Revealing new Android spyware makes users afraid.
Recently, researchers from Google's Threat Analysis Group (TAG) discovered a new type of Android spyware called Predator, which exploits vulnerabilities to steal data.
Predator is developed by Israeli company Intellexa (formerly Cytrox), designed to bypass security barriers on Android and exploit five different zero-day vulnerabilities while blocking some applications from executing when the phone is restarted.
In addition, this spyware is also distributed through another downloader called Alien, which can record call audio and collect contacts and messages on Signal, WhatsApp, and Telegram.
"Predator is an interesting spyware, dating back to at least 2019, designed to distribute new Python-based modules without multiple exploits, thus making it particularly flexible. Active and dangerous," explains Cisco Talos.

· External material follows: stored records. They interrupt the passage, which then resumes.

Lemma estimate_is_fraction_significant_witness :
  calculate_power nat counter_draw constant_ppf 500 alpha alpha alpha 3 0%nat =
  (Returns (fraction_significant (constant_ppf (fsub one (fdiv alpha two))) 500
              (drawn_control nat counter_draw 0%nat 500 alpha 3)
              (drawn_treatment nat counter_draw 0%nat 500 alpha alpha 3)),
   state_after nat counter_draw 0%nat 500 alpha alpha 3).
Proof.
  apply (estimate_is_fraction_significant nat counter_draw counter_draw_range constant_ppf).
  - exact sample_size_500_valid.
  - reflexivity.
  - reflexivity.
  - reflexivity.
  - exact repetitions_3_valid.
Defined.

Lemma pooled_proportion_and_standard_error_witness :
  nth_error (pooled_prob_of 500 (drawn_control nat counter_draw 0%nat 500 alpha 3)
               (drawn_treatment nat counter_draw 0%nat 500 alpha alpha 3)) 1 =
  Some (pooled_proportion 500 1 4).
Proof.
  pose proof (pooled_proportion_and_standard_error nat counter_draw counter_draw_range
                500 alpha alpha 3 0%nat 1%nat 1 4 sample_size_500_valid
                eq_refl eq_refl) as H.
  cbv zeta in H. exact (proj1 H).
Defined.




Lemma estimate_never_raises_witness :
  exists power g',
    calculate_power nat counter_draw constant_ppf 500 alpha alpha alpha 3 0%nat =
      (Returns power, g').
Proof.
  apply (estimate_never_raises nat counter_draw counter_draw_range constant_ppf
           500 alpha alpha alpha 3 0%nat).
  - exact sample_size_500_valid.
  - reflexivity.
  - reflexivity.
  - reflexivity.
  - exact repetitions_3_valid.
Defined.





Lemma slider_literals_check :
  slider_value p_control_slider = fdiv (of_int 5) (of_int 100) /\
  slider_value p_treatment_slider = fdiv (of_int 6) (of_int 100) /\
  slider_min p_control_slider = fdiv (of_int 1) (of_int 100) /\
  slider_max p_control_slider = fdiv (of_int 1) (of_int 10) /\
  slider_step p_control_slider = fdiv (of_int 1) (of_int 1000).
Proof. repeat split; vm_compute; reflexivity. Qed.



Lemma equal_counts_not_significant_witness :
  nth_error
    (arr_gt (np_abs (z_scores_of 500 [3; 40] [3; 60]
                       (pooled_se_of 500 (pooled_prob_of 500 [3; 40] [3; 60]))))
            (critical_value_of constant_ppf alpha)) 0 = Some false.
Proof.
  exact (equal_counts_not_significant constant_ppf 500 alpha [3; 40] [3; 60] 0%nat 3
           eq_refl eq_refl eq_refl).
Defined.
Lemma emits_main_mAP c aps : emits P (main_mAP Model X c aps).
Proof.
  unfold main_mAP, print, log_metric.
  apply emits_bind; [ apply emits_average_loop | intros [pc p] ].
  emits_steps; auto.
Qed.

Lemma emits_main_iou c : emits P (main_iou Model G X cfg c).
Proof.
  unfold main_iou, print, log_metric.
  destruct (String.eqb_spec (site G) "OSBS") as [E|E]; [|apply emits_ret].
  emits_steps; auto.
Qed.

Lemma emits_main_recall c : emits P (main_recall Model G X cfg c).
Proof.
  unfold main_recall, print, log_metric.
  emits_steps; auto.
Qed.

Lemma emits_main_ntrees c : emits P (main_ntrees Model X c).
Proof. unfold main_ntrees, log_parameter. emits_steps; auto. Qed.

Lemma emits_main : emits P (main Model G X cfg args).
Proof.
  unfold main.
  apply emits_bind; [apply emits_main_setup | intros c].
  apply emits_bind; [apply emits_main_evaluate | intros aps].
  apply emits_bind; [apply emits_main_mAP | intros _].
  apply emits_bind; [apply emits_main_iou | intros _].
  apply emits_bind; [apply emits_main_recall | intros _].
  apply emits_main_ntrees.
Qed.

End Emitted.

(** *** States and traces *)

Lemma logged_logged st l1 l2 : logged (logged st l1) l2 = logged st (l1 ++ l2).
Proof. unfold logged. simpl. now rewrite app_assoc. Qed.

Lemma logged_nil st : logged st [] = st.
Proof. destruct st. unfold logged. simpl. now rewrite app_nil_r. Qed.

Lemma emit_logged e st : emit e st = (Ok tt, logged st [e]).
Proof. reflexivity. Qed.

Lemma delegate_logged {A} c (r : result A) st :
  delegate c r st = (r, logged st [E_call c]).
Proof. unfold delegate, bind, lift. simpl. now destruct r. Qed.

(** The events of a whole run are those emitted from the empty trace. *)
Lemma emits_from_start {A} P (m : M A) env files :
  emits P m -> Forall P (trace (snd (m (initial_state env files)))).
Proof.
  intros H. destruct (H (initial_state env files)) as (l & Ht & HP & _).
  rewrite Ht. simpl. exact HP.
Qed.

Lemma emits_grows {A} P (m : M A) st :
  emits P m -> exists l, trace (snd (m st)) = trace st ++ l /\ Forall P l.
Proof. intros H. destruct (H st) as (l & Ht & HP & _). eauto. Qed.

(** *** Mean average precision (lines 141-150) *)

Section MeanAveragePrecision.

Context {Model : Type} (X : Externals Model).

Alien is not just a loader but an executor. Alien's multiple threads will continue to read commands from the Predator and execute them, providing the spyware with the means to bypass some security features—Android's secret.

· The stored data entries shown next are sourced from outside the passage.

(* ------------------------------------------------------------------ *)
(** ** A concrete environment                                          *)
(* ------------------------------------------------------------------ *)

Module Example.

(** Modelled from the spec: [find_matched_target] belongs to the package's
    [utils] module.  Section 4.2 of the spec has it try an exact match of
    the layer name against the targets and a match of the module class
    name, and fail with a "no match" condition ([ValueError]) when none
    applies.  This instance implements these two steps. *)
Definition match_by_name_or_class
  (layer_name : option string) (module : Layer) (targets : list string)
  (fused_mapping : list (string * list string)) : result string :=
  let no_match :=
    Raise (ValueError "Unable to find matching target in the config") in
  match layer_name with
  | Some name =>
      if mem_str name targets then Return name
      else if mem_str (module_class module) targets
      then Return (module_class module)
      else no_match
  | None =>
      if mem_str (module_class module) targets
      then Return (module_class module)
      else no_match
  end.

(** Modelled from the spec: [is_activation_quantization_format] belongs to
    the package's [utils] module; the spec calls it a predicate keyed on
    the format string that holds of the activation-quantizing formats. *)
Definition activation_quantizing (fmt : string) : bool :=
  mem_str fmt [ CompressionFormat.naive_quantized;
                CompressionFormat.int_quantized;
                CompressionFormat.float_quantized ].

(** Modelled from the spec: [should_ignore_layer] belongs to the package's
    [utils] module; this instance skips the layers listed by name. *)
Definition ignored_by_name
  (layer_name : string) (ignore : list string)
  (fused_mapping : list (string * list string)) : bool :=
  mem_str layer_name ignore.

(** Minimum capabilities of the scheme classes; the FP8 w8a8 scheme needs
    capability 89. *)
Definition min_capability (c : SchemeClass) : Z :=
  match c with
  | cls_CompressedTensors24 => 90
  | cls_CompressedTensorsW8A8Fp8 => 89
  | cls_CompressedTensorsW8A8Int8 => 75
  | _ => 80
  end.

(** An environment with vllm installed or not, on a given device. *)
Definition runtime (vllm : bool) (device : Z * Z) : Runtime :=
  {| VLLM_AVAILABLE := vllm;
     WNA16_SUPPORTED_BITS := [4; 8];
     get_device_capability := device;
     get_min_capability := min_capability;
     is_activation_quantization_format := activation_quantizing;
     find_matched_target := match_by_name_or_class;
     should_ignore_layer := ignored_by_name |}.

Definition fp8_tensor (is_dynamic : bool) : QuantizationArgs :=
  {| num_bits := 8; type := FLOAT; strategy := TENSOR; symmetric := true;
     dynamic := is_dynamic; group_size := None; actorder := None |}.

Definition int8_tensor : QuantizationArgs :=
  {| num_bits := 8; type := INT; strategy := TENSOR; symmetric := true;
     dynamic := false; group_size := None; actorder := None |}.

Definition int8_token_dynamic : QuantizationArgs :=
  {| num_bits := 8; type := INT; strategy := TOKEN; symmetric := true;
     dynamic := true; group_size := None; actorder := None |}.

Definition int4_group : QuantizationArgs :=
  {| num_bits := 4; type := INT; strategy := GROUP; symmetric := true;
     dynamic := false; group_size := Some 128; actorder := None |}.

Definition sparse_24 (fmt : string) : SparsityCompressionConfig :=
  {| format := fmt;
     sparsity_structure := Some SparsityStructure.TWO_FOUR;
     sparsity_targets := Some ["Linear"];
     sparsity_ignore := None |}.

Definition linear : Layer :=
  {| module_class := "Linear"; is_LinearBase := true; is_FusedMoE := false;
     scheme := None |}.

(** A configuration of the given format with one quantization group and
    one sparsity scheme, both targeting the module class [Linear]. *)
Definition config_of (fmt : string)
  (quant : option SchemeDict) (sparsity : option SparsityCompressionConfig)
  : CompressedTensorsConfig :=
  {| ignore := ["lm_head"];
     quant_format := fmt;
     target_scheme_map :=
       match quant with Some d => [("Linear", d)] | None => [] end;
     kv_cache_scheme := None;
     sparsity_scheme_map :=
       match sparsity with Some s => [("Linear", s)] | None => [] end;
     sparsity_ignore_list := [];
     config := Some [("format", JStr fmt)];
     packed_modules_mapping := [] |}.

Definition both (w i : QuantizationArgs) : option SchemeDict :=
  Some {| weights := Some w; input_activations := Some i |}.

End Example.

Module ExampleParse.

(** Modelled from the spec: the validation of the [compressed_tensors]
    models is not part of the sources.  This instance reads the fields the
    spec's data model lists from a JSON object and raises [ValueError] on
    anything else. *)
Definition strategy_of (v : Json) : option QuantizationStrategy :=
  match v with
  | JStr "tensor" => Some TENSOR
  | JStr "channel" => Some CHANNEL
  | JStr "group" => Some GROUP
  | JStr "token" => Some TOKEN
  | _ => None
  end.

Definition type_of (v : Json) : option QuantizationType :=
  match v with
  | JStr "int" => Some INT
  | JStr "float" => Some FLOAT
  | _ => None
  end.

Definition validate_args (v : Json) : result QuantizationArgs :=
  let invalid := Raise (ValueError "validation error for QuantizationArgs") in
  match v with
  | JDict d =>
      match dict_get d "num_bits", type_of (dict_get d "type"),
            strategy_of (dict_get d "strategy"),
            dict_get d "symmetric", dict_get d "dynamic" with
      | JInt n, Some t, Some s, JBool sy, JBool dy =>
          Return {| num_bits := n; type := t; strategy := s;
                    symmetric := sy; dynamic := dy;
                    group_size :=
                      match dict_get d "group_size" with
                      | JInt g => Some g
                      | _ => None
                      end;
                    actorder := None |}
      | _, _, _, _, _ => invalid
      end
  | _ => invalid
  end.

Definition validate_sparsity (v : Json) : result SparsityCompressionConfig :=
  let invalid :=
    Raise (ValueError "validation error for SparsityCompressionConfig") in
  match v with
  | JDict d =>
      match dict_get d "format" with
      | JStr f =>
          Return {| format := f;
                    sparsity_structure := as_str (dict_get d "sparsity_structure");
                    sparsity_targets := as_str_list (dict_get d "targets");
                    sparsity_ignore := as_str_list (dict_get d "ignore") |}
      | _ => invalid
      end
  | _ => invalid
  end.

Definition args (bits : Z) (ty st : string) (is_dynamic : bool) : Json :=
  JDict [("num_bits", JInt bits); ("type", JStr ty);
         ("strategy", JStr st); ("symmetric", JBool true);
         ("dynamic", JBool is_dynamic)].

(** A configuration with two groups that both list [Linear], the second
    also [Embedding], and a 2:4 sparsity configuration. *)
Definition raw_config : RawConfig :=
  [ ("format", JStr "float-quantized");
    ("ignore", JList [JStr "lm_head"]);
    ("config_groups",
     JDict [ ("group_0",
              JDict [ ("targets", JList [JStr "Linear"]);
                      ("weights", args 8 "int" "tensor" false);
                      ("input_activations", args 8 "int" "token" true) ]);
             ("group_1",
              JDict [ ("targets", JList [JStr "Linear"; JStr "Embedding"]);
                      ("weights", args 8 "float" "tensor" false);
                      ("input_activations",
                       args 8 "float" "tensor" false) ]) ]);
    ("sparsity_config",
     JDict [ ("format", JStr "dense");
             ("sparsity_structure", JStr "2:4");
             ("targets", JList [JStr "Linear"; JStr "Linear"]);
             ("ignore", JList [JStr "lm_head"]) ]) ].

Definition parsed : CompressedTensorsConfig :=
  {| ignore := ["lm_head"];
     quant_format := "float-quantized";
     target_scheme_map :=
       [ ("Linear",
          {| weights := Some (Example.fp8_tensor false);
             input_activations := Some (Example.fp8_tensor false) |});
         ("Embedding",
          {| weights := Some (Example.fp8_tensor false);
             input_activations := Some (Example.fp8_tensor false) |}) ];
     kv_cache_scheme := None;
     sparsity_scheme_map :=
       [ ("Linear",
          {| format := "dense"; sparsity_structure := Some "2:4";
             sparsity_targets := Some ["Linear"; "Linear"];
             sparsity_ignore := Some ["lm_head"] |}) ];
     sparsity_ignore_list := ["lm_head"];
     config := Some raw_config;
     packed_modules_mapping := [] |}.

End ExampleParse.

(* ------------------------------------------------------------------ *)
(** ** The eligibility conditions, as the specification words them     *)
(* ------------------------------------------------------------------ *)

Module Spec.

(** A sparsity scheme is present, its structure is 2:4 and its format is
    dense or sparse_24_bitmask. *)
Definition valid_24_sparsity (s : option SparsityCompressionConfig) : Prop :=
  exists sp,
    s = Some sp
    /\ sparsity_structure sp = Some SparsityStructure.TWO_FOUR
    /\ (format sp = CompressionFormat.dense
        \/ format sp = CompressionFormat.sparse_24_bitmask).

(** Both sides present and 8-bit, weight strategy TENSOR or CHANNEL, input
    strategy TENSOR or TOKEN. *)
Definition quantized_24 (w i : option QuantizationArgs) : Prop :=
  exists wq iq,
    w = Some wq /\ i = Some iq
    /\ num_bits wq = 8 /\ num_bits iq = 8
    /\ (strategy wq = TENSOR \/ strategy wq = CHANNEL)
    /\ (strategy iq = TENSOR \/ strategy iq = TOKEN).

(** Valid 2:4 sparsity, and either no quantization at all or a supported
    8-bit quantization of both sides. *)
Definition cutlass_24_eligible
  (w i : option QuantizationArgs) (s : option SparsityCompressionConfig)
  : Prop :=
  valid_24_sparsity s /\ ((w = None /\ i = None) \/ quantized_24 w i).

(** Both sides present and float-typed, the weight symmetric, static and
    of strategy TENSOR or CHANNEL, the input dynamic or else symmetric with
    strategy TENSOR. *)
Definition fp8_w8a8_eligible (w i : option QuantizationArgs) : Prop :=
  exists wq iq,
    w = Some wq /\ i = Some iq
    /\ type wq = FLOAT /\ type iq = FLOAT
    /\ symmetric wq = true /\ dynamic wq = false
    /\ (strategy wq = TENSOR \/ strategy wq = CHANNEL)
    /\ (dynamic iq = true \/ (symmetric iq = true /\ strategy iq = TENSOR)).

(** Both sides present and 8-bit, weight strategy TENSOR or CHANNEL, input
    strategy TOKEN, the weight symmetric and static, the input dynamic. *)
Definition dynamic_token_w8a8_eligible (w i : option QuantizationArgs) : Prop :=
  exists wq iq,
    w = Some wq /\ i = Some iq
    /\ num_bits wq = 8 /\ num_bits iq = 8
    /\ (strategy wq = TENSOR \/ strategy wq = CHANNEL)
    /\ strategy iq = TOKEN
    /\ symmetric wq = true
    /\ dynamic wq = false /\ dynamic iq = true.

(** The input shape on which the assertion fails: no weight quantization,
    an input quantization, and a valid 2:4 sparsity scheme. *)
Definition input_only_24
  (w i : option QuantizationArgs) (s : option SparsityCompressionConfig)
  : Prop :=
  w = None /\ i <> None /\ valid_24_sparsity s.

(** A scheme is weight-only N-bit with the given group size. *)
Definition weight_only_with_group_size (s : Scheme) (g : option Z) : Prop :=
  match s with
  | CompressedTensorsWNA16 _ _ g' _ => g' = g
  | CompressedTensorsW4A16Sparse24 _ _ g' => g' = g
  | _ => False
  end.

(** A logged computation ends in an exception. *)
Definition raises {A : Type} (m : Logged A) : Prop :=
  exists e, snd m = Raise e.

(** The message of the one-time warning of [get_scheme]. *)
Definition fallback_warning : string :=
  "Acceleration for non-quantized schemes is not supported by Compressed Tensors. Falling back to UnquantizedLinearMethod".

End Spec.

(** Further conditions on the quantization arguments. *)
Module Cond.

(** Both sides present and 8-bit, weight strategy TENSOR or CHANNEL, input
    strategy TENSOR, the weight symmetric, both sides static. *)
Definition static_tensor_w8a8_eligible (w i : option QuantizationArgs) : Prop :=
  exists wq iq,
    w = Some wq /\ i = Some iq
    /\ num_bits wq = 8 /\ num_bits iq = 8
    /\ (strategy wq = TENSOR \/ strategy wq = CHANNEL)
    /\ strategy iq = TENSOR
    /\ symmetric wq = true
    /\ dynamic wq = false /\ dynamic iq = false.

(** No input quantization, and a symmetric static weight of strategy
    CHANNEL or GROUP. *)
Definition wNa16_eligible (w i : option QuantizationArgs) : Prop :=
  i = None
  /\ exists wq,
       w = Some wq
       /\ (strategy wq = CHANNEL \/ strategy wq = GROUP)
       /\ symmetric wq = true /\ dynamic wq = false.

(** A float-typed, symmetric, static weight of strategy TENSOR or CHANNEL. *)
Definition fp8_w8a16_eligible (w : option QuantizationArgs) : Prop :=
  exists wq,
    w = Some wq
    /\ type wq = FLOAT
    /\ symmetric wq = true /\ dynamic wq = false
    /\ (strategy wq = TENSOR \/ strategy wq = CHANNEL).

End Cond.

(* ------------------------------------------------------------------ *)
(** ** Proofs                                                          *)
(* ------------------------------------------------------------------ *)

(** Case analysis on every field an eligibility predicate reads. *)
Ltac split_quant q :=
  let nb := fresh "nb" in
  let ty := fresh "ty" in
  let st := fresh "st" in
  let sy := fresh "sy" in
  let dy := fresh "dy" in
  let gs := fresh "gs" in
  let ao := fresh "ao" in
  destruct q as [nb ty st sy dy gs ao]; cbn [num_bits type strategy symmetric dynamic group_size actorder] in *.

Ltac break_eqb :=
  repeat match goal with
         | |- context [Z.eqb ?a ?b] => destruct (Z.eqb_spec a b); subst
         | |- context [String.eqb ?a ?b] => destruct (String.eqb_spec a b); subst
         end.

Ltac spec_solve :=
  repeat match goal with
         | H : exists _, _ |- _ => destruct H
         | H : _ /\ _ |- _ => destruct H
         | H : _ \/ _ |- _ => destruct H
         | H : Some _ = Some _ |- _ => injection H as H; subst
         | H : Return _ = Return _ |- _ => injection H as H
         end;
  cbn [num_bits type strategy symmetric dynamic format sparsity_structure] in *;
  subst;
  try discriminate; try congruence; try lia.

Lemma mem_str_two (x a b : string) :
  mem_str x [a; b] = true <-> x = a \/ x = b.
Proof.
  unfold mem_str; cbn [existsb].
  destruct (String.eqb_spec x a), (String.eqb_spec x b); cbn;
    intuition congruence.
Qed.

The various Python modules associated with Predator make it possible to accomplish many tasks, such as information theft, monitoring, remote access, and arbitrary code execution.

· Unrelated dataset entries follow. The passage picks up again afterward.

Lemma invoke_keys (P : Request -> Prop) ds f c :
  match out_request (t_request f c) with Some r => P r | None => True end ->
  forall req, In req (fst (invoke ds f c)) -> P req.
Proof.
  rewrite invoke_requests. destruct (out_request (t_request f c)); intros H req Hin.
  - destruct Hin as [<-|[]]. exact H.
  - destruct Hin.
Qed.

(** *** The functions of the item pipelines *)

Lemma getMerged_keys sna c :
  match out_request (getMergedItemRecordFunction_request sna c) with
  | Some r => keys_wf r = true
  | None => True
  end.
Proof. vm_compute. reflexivity. Qed.

Lemma forallb_concat {A} (f : A -> bool) ls :
  Forall (fun l => forallb f l = true) ls -> forallb f (concat ls) = true.
Proof.
  induction 1 as [|l ls Hl _ IH]; [reflexivity|].
  cbn. rewrite forallb_app, Hl, IH. reflexivity.
Qed.

Lemma batch_keys op ks : Forall wf_map ks -> keys_wf (Req.batchOp op ks) = true.
Proof. intros H. unfold keys_wf, Req.key_values. cbn. now apply forallb_concat. Qed.

Lemma subject_key_wf acc subject :
  Forall wf_map (fst acc) -> Forall wf_map (fst (subject_key acc subject)).
Proof.
  destruct acc as [keys uriList]. unfold subject_key. cbv zeta. intros H.
  match goal with |- context [if ?c then _ else _] => destruct c end; [|exact H].
  cbn [fst]. unfold VMap.add. apply Forall_app. split; [exact H|].
  constructor; [|constructor]. vm_compute. reflexivity.
Qed.

Lemma subject_fold_wf l : forall acc,
  Forall wf_map (fst acc) -> Forall wf_map (fst (fold_left subject_key l acc)).
Proof.
  induction l as [|s l IH]; intros acc H; [exact H|].
  cbn [fold_left]. apply IH. now apply subject_key_wf.
Qed.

This finding shows that the use of commercial spyware and "mercenary" companies has increased significantly in recent years.
While these sophisticated tools are reserved only for the government to fight cybercrime, they are also misused to monitor dissidents, human rights activists, journalists, etc.
For example, digital rights group Access Now discovered evidence of Pegasus targeting dozens of people in Armenia, including an NGO worker, two journalists, a United Nations official, and a human rights inspector in Armenia. One of the victims was hacked at least 27 times between October 2020 and July 2021.